Moderate to high-grade mucinous adenocarcinomas may have nonspecific gross features or in some cases have a gelatinous consistency.
Intestinal-type adenocarcinomas have the typical pseudoendometrioid morphology of colorectal metastases.
Signet-ring cell tumors have the spectrum of Krukenberg tumors, including its tubular variant.
Goblet cell carcinoid-like features may be present in addition to the signet-ring cells. Neuroendocrine cells may be identified immunohistochemically in a minority of cases.
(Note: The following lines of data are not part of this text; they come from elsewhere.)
(* ===== verification/DnsConc.v ===== *)
(** * The goroutines of the SOCKS client's name service (src/csocks/csocks.go)

    The goroutines that [DNSProcessor.ProcConn] starts, one for each datagram
    connection, cut into the steps between which other goroutines can run, next
    to the goroutines of the processors that read from the [DNSConn]s and close
    them, and to whatever changes the binding and the recorded addresses.
    The list of [DNSGFW] is the one that the program starts with.
    Proved: that each query is read by whoever reads the [DNSConn] of its
    target, once and in order, in every interleaving; that nothing but a bad
    packet or a [Close] at the wrong time makes the program panic; and that a
    [Close] at the wrong time does. *)

From S2P Require Import Prelude Lwip GoChan GoBind GoApp Csocks.
From stdpp Require Import strings.
Local Open Scope string_scope.

(** ** The machine *)

(** Where the goroutine of [proc] is: before [r.Read]; before the lookup in
    [conns], with the target and the packet; before [Next.ProcConn], with the new
    [DNSConn]; before the connection is put into [conns]; before the packet is
    put into its queue; returned. *)
Inductive dns_pc : Type :=
| AtRead
| AtLookup (target : string) (data : bytes)
| AtProcConn (c : conn) (target : string) (data : bytes)
| AtInsert (c : conn) (target : string) (data : bytes)
| AtSend (c : conn) (target : string) (data : bytes)
| AtEnd.

(** Where a goroutine is in [DNSConn.Close]: before [closed] is looked at, before
    it is set, before the queue is closed, before the connection is taken out of
    [conns]; returned. *)
Inductive dns_close_pc : Type := CloseCheck | CloseMark | CloseQueue | CloseRemove | CloseEnd.

#[export] Instance dns_close_pc_eq_dec : EqDecision dns_close_pc.
Proof. solve_decision. Defined.

(** A goroutine of [proc] for the connection [g_conn].  Ghosts: the packets that
    it read, with their targets, and where it put them, [None] for those that it
    dropped as [Next.ProcConn] failed. *)
Record goroutine : Type := Goroutine {
  g_conn : conn;
  g_pc : dns_pc;
  g_asked : list (string * bytes);
  g_out : list (option ptr * (string * bytes))
}.

(** A goroutine in [Close] of the [DNSConn] at [k_dns], which has this key. *)
Record closer : Type := Closer {
  k_dns : ptr;
  k_key : bool * ptr * string;
  k_pc : dns_close_pc
}.

(** The shared state, the goroutines of [proc], and those that have called
    [Close].  Ghosts: what each [DNSConn] was made for, and what [Read] took out
    of each queue. *)
Record dns : Type := Dns {
  d_socks : socks;
  d_procs : list goroutine;
  d_closers : list closer;
  d_made : gmap ptr (conn * string);
  d_taken : list (ptr * bytes)
}.

(** What a processor may do to a connection: anything but to the maps of the name
    service and the queues, which change by [Read] and [Close] only; and it may
    wait. *)
Record kept (s s' : socks) : Prop := Kept {
  kp_conns : dns_conns s' = dns_conns s;
  kp_gfw : gfw s' = gfw s;
  kp_objects d q cl :
    objects s' !! d = Some (DNSConn q cl) <-> objects s !! d = Some (DNSConn q cl)
}.
Class KeepsDns (P : Processor) : Prop :=
  keeps_dns c t s : match P c t s with Ok (_, s') => kept s s' | Fault f => f = Blocked end.

#[export] Instance kept_preorder : PreOrder kept.
Proof.
  split; [by split|]. intros s1 s2 s3 [C1 G1 O1] [C2 G2 O2]. split; [congruence..|].
  intros. by rewrite O2, O1.
Qed.

(** The processor that the handler gives to the name service is one, if the
    proxy and the direct one are. *)
#[export] Instance record_next_keeps proxy direct Parse :
  KeepsDns proxy -> KeepsDns direct -> KeepsDns (record_next proxy direct Parse).
Proof.
  intros Hp Hd c t s. unfold record_next, DNSRecord_ProcConn, NewDNSRecordConn, new_object.
  unfold mbind, M_bind, gets, modify, mret, M_ret. cbn [id].
  set (r := fresh (dom (objects s))).
  set (s1 := set_objects _ s).
  assert (Hk : kept s s1).
  { split; [done..|]. intros d q cl. cbn. destruct (decide (d = r)) as [->|Hne].
    - rewrite lookup_insert_eq. split; [done|]. intros Ho.
      by pose proof (is_fresh (dom (objects s))) as []; apply elem_of_dom_2 in Ho.
    - by rewrite lookup_insert_ne. }
  unfold PAC_ProcConn. destruct (Parse t) as [u|]; [|done].
  unfold mbind, M_bind, IsRecorded, gets.
  match goal with |- context [if ?b then proxy _ _ else _] => destruct b end.
  - pose proof (Hp (CRecord r c) t s1). destruct (proxy _ _ s1) as [[? ?]|]; [|done].
    by transitivity s1.
  - pose proof (Hd (CRecord r c) t s1). destruct (direct _ _ s1) as [[? ?]|]; [|done].
    by transitivity s1.
Qed.

Section machine.
Context (Unpack : bytes -> option Msg).
Context (range : gmap string string -> list (string * string)).
Context (Compile : string -> option (string -> bool)).
(** The [Next] of the [DNSProcessor]. *)
Context (next : Processor).

(** A step of [proc], from one point to the next. *)
Definition dns_step (r : conn) (pc : dns_pc) : K dns_pc :=
  match pc with
  | AtRead =>
      '(data, err) ← conn_Read r 4096;
      if err : bool then mret AtEnd
      else
        match Unpack data with
        | None => mret AtEnd
        | Some msg =>
            match Question msg with
            | [] => stop Panicked
            | name :: _ =>
                s ← gets id;
                match Find range Compile (gfw s) name with
                | None => stop Panicked
                | Some target => mret (AtLookup target data)
                end
            end
        end
  | AtLookup target data =>
      s ← gets id;
      match dns_conns s !! (address r, target) with
      | Some c => mret (AtSend c target data)
      | None => c ← NewDNSConn r target; mret (AtProcConn c target data)
      end
  | AtProcConn c target data =>
      err ← next c target;
      mret (if err : bool then AtRead else AtInsert c target data)
  | AtInsert c target data =>
      modify (fun s => set_dns_conns (<[(address r, target) := c]> (dns_conns s)) s);;
      mret (AtSend c target data)
  | AtSend c target data =>
      at_readQueued (address c).2 (chan_send data);; mret AtRead
  | AtEnd => stop Blocked
  end.

(** A step of [Close]. *)
Definition close_dns_step (d : ptr) (key : bool * ptr * string) (pc : dns_close_pc) : K dns_close_pc :=
  match pc with
  | CloseCheck =>
      closed ← at_dns d (gets snd); mret (if closed : bool then CloseEnd else CloseMark)
  | CloseMark => at_dns d (modify (fun s => (s.1, true)));; mret CloseQueue
  | CloseQueue => at_readQueued d chan_close;; mret CloseRemove
  | CloseRemove =>
      modify (fun s => set_dns_conns (delete key (dns_conns s)) s);; mret CloseEnd
  | CloseEnd => stop Blocked
  end.

(** The ghosts of a step of [proc]. *)
Definition log_asked (pc pc' : dns_pc) : list (string * bytes) :=
  match pc, pc' with
  | AtRead, AtLookup target data => [(target, data)]
  | _, _ => []
  end.
Definition log_out (pc pc' : dns_pc) : list (option ptr * (string * bytes)) :=
  match pc, pc' with
  | AtSend c target data, AtRead => [(Some (address c).2, (target, data))]
  | AtProcConn _ target data, AtRead => [(None, (target, data))]
  | _, _ => []
  end.
Definition log_made (r : conn) (pc' : dns_pc) (m : gmap ptr (conn * string)) :=
  match pc' with
  | AtProcConn (CDns d _ _) target _ => <[d := (r, target)]> m
  | _ => m
  end.
Definition log_taken (d : ptr) (s : socks) : list (ptr * bytes) :=
  match objects s !! d with
  | Some (DNSConn q _) => match c_buf q with b :: _ => [(d, b)] | [] => [] end
  | _ => []
  end.

(** What happens next: a goroutine of [proc] makes a step; a datagram connection
    is handed to the processor; some goroutine calls [Close] of a [DNSConn]; one
    that has called it makes a step; some goroutine calls [Read]; the rest of the
    program changes the state of the binding or the recorded addresses, as any
    [conn_Write] does. *)
Inductive dns_act : Type :=
| MProc (i : nat)
| MStart (p : ptr)
| MClose (d : ptr)
| MCloser (j : nat)
| MRead (d : ptr) (n : nat)
| MBinding (g : go_state)
| MAllIP (m : gmap string string).

Definition dns_move (mv : dns_act) (w : dns) : outcome dns :=
  let '(Dns s gs ks made taken) := w in
  match mv with
  | MProc i =>
      match gs !! i with
      | None => Fault Blocked
      | Some (Goroutine r pc asked out) =>
          match dns_step r pc s with
          | Ok (pc', s') =>
              Ok (Dns s' (<[i := Goroutine r pc' (asked ++ log_asked pc pc')%list
                                              (out ++ log_out pc pc')%list]> gs)
                    ks (log_made r pc' made) taken)
          | Fault f => Fault f
          end
      end
  | MStart p =>
      (* the handler gets each connection once *)
      if decide (Exists (fun g => address (g_conn g) = (false, p)) gs) then Fault Blocked
      else
        match DNS_ProcConn (CPcb p) "" s with
        | Ok (_, s') => Ok (Dns s' (gs ++ [Goroutine (CPcb p) AtRead [] []])%list ks made taken)
        | Fault f => Fault f
        end
  | MClose d =>
      match made !! d with
      | None => Fault Blocked
      | Some (r, t) =>
          Ok (Dns s gs (ks ++ [Closer d (address r, t) CloseCheck])%list made taken)
      end
  | MCloser j =>
      match ks !! j with
      | None => Fault Blocked
      | Some (Closer d key pc) =>
          match close_dns_step d key pc s with
          | Ok (pc', s') => Ok (Dns s' gs (<[j := Closer d key pc']> ks) made taken)
          | Fault f => Fault f
          end
      end
  | MRead d n =>
      match DNSConn_Read d n s with
      | Ok (_, s') => Ok (Dns s' gs ks made (taken ++ log_taken d s)%list)
      | Fault f => Fault f
      end
  | MBinding g => Ok (Dns (set_binding g s) gs ks made taken)
  | MAllIP m => Ok (Dns (set_allIP m s) gs ks made taken)
  end.

Fixpoint dns_moves (mvs : list dns_act) (w : dns) : outcome dns :=
  match mvs with
  | [] => Ok w
  | mv :: mvs => match dns_move mv w with Ok w => dns_moves mvs w | Fault f => Fault f end
  end.

(** The state that [NewDNSProcessor] leaves, and what can be reached from it. *)
Definition dns0 (s : socks) : dns := Dns s [] [] ∅ [].
Definition dns_init (s : socks) : Prop := objects s = ∅ /\ dns_conns s = ∅ /\ dns_procs s = [].
Definition dns_reachable (w : dns) : Prop :=
  exists s mvs, dns_init s /\ dns_moves mvs (dns0 s) = Ok w.

Lemma dns_reachable_ind (I : dns -> Prop) :
  (forall s, dns_init s -> I (dns0 s)) ->
  (forall w mv w', I w -> dns_move mv w = Ok w' -> I w') ->
  forall w, dns_reachable w -> I w.
Proof.
  intros H0 Hstep w (s & mvs & Hs & Hm). specialize (H0 s Hs). revert Hm H0.
  generalize (dns0 s). induction mvs as [|mv mvs IH]; intros w0; cbn; [by intros [= <-]|].
  destruct (dns_move mv w0) as [w1|] eqn:Hmv; [|done]. intros Hm H0. eauto.
Qed.

(** ** One goroutine alone *)

(** [n] steps without interference. *)
Fixpoint dns_steps (n : nat) (r : conn) (pc : dns_pc) : K dns_pc :=
  match n with
  | O => mret pc
  | S n => pc' ← dns_step r pc; match pc' with
                               | AtRead | AtEnd => mret pc'
                               | _ => dns_steps n r pc'
                               end
  end.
A signet-ring carcinoma with a CK20+/CEA+/CDX2+/CK7− immunoprofile is more likely to be of appendiceal than gastric origin.
Studying high-grade appendiceal mucinous carcinomas with signet-ring cells involving the peritoneum, Sirintrapun et al. found that tumors with signet-ring cells floating in extracellular mucin had a prognosis similar to that of tumors without signet-ring cells whereas those with signet-ring cells invading tissues had a worse survival.
Mucinous carcinomas not of signet-ring-cell-type resemble those originating elsewhere in the intestinal tract, or even more so, the pancreas.
Distinction from morphologically similar metastases originating elsewhere is largely or exclusively dependent on clinical evaluation.
Distinction from primary endometrioid and mucinous carcinoma is as considered under the heading of intestinal carcinomas.
Neuroendocrine tumors metastatic to the ovary, which are mostly well-differentiated, occur over a wide age range (21–82 years; median 57). Most of the primary tumors are small intestinal (usually ileum); less common sites include colon, appendix, stomach, pancreas, and bronchus.
Forty percent of women in whom metastases are found at operation have carcinoid syndrome; some also have signs and symptoms referable to intestinal or ovarian involvement. Extraovarian metastases are also present in at least 90% of the cases.
One-third of patients die within 1 year, and 75% within 5 years. As many as 25% of patients, however, may remain asymptomatic for years postoperatively, with relief of the carcinoid syndrome.
Well-differentiated appendiceal neuroendocrine (carcinoid) tumors of typical type rarely spread to the ovary. ‘Mucinous-goblet cell carcinoids’ have been reported to spread to the ovary with some frequency but most, if not all, of these tumors are, as noted above, best classified as adenocarcinomas (Hristov et al., Reid et al.).
The ovarian tumors, most of which are bilateral, are typically predominantly solid, with smooth or bosselated surfaces. Sectioning reveals single or confluent firm, white or yellow nodules.
Scattered cysts, typically filled with watery fluid, may create an appearance similar to that of a cystadenofibroma; rare tumors are predominantly cystic. Focal necrosis and hemorrhage may occur.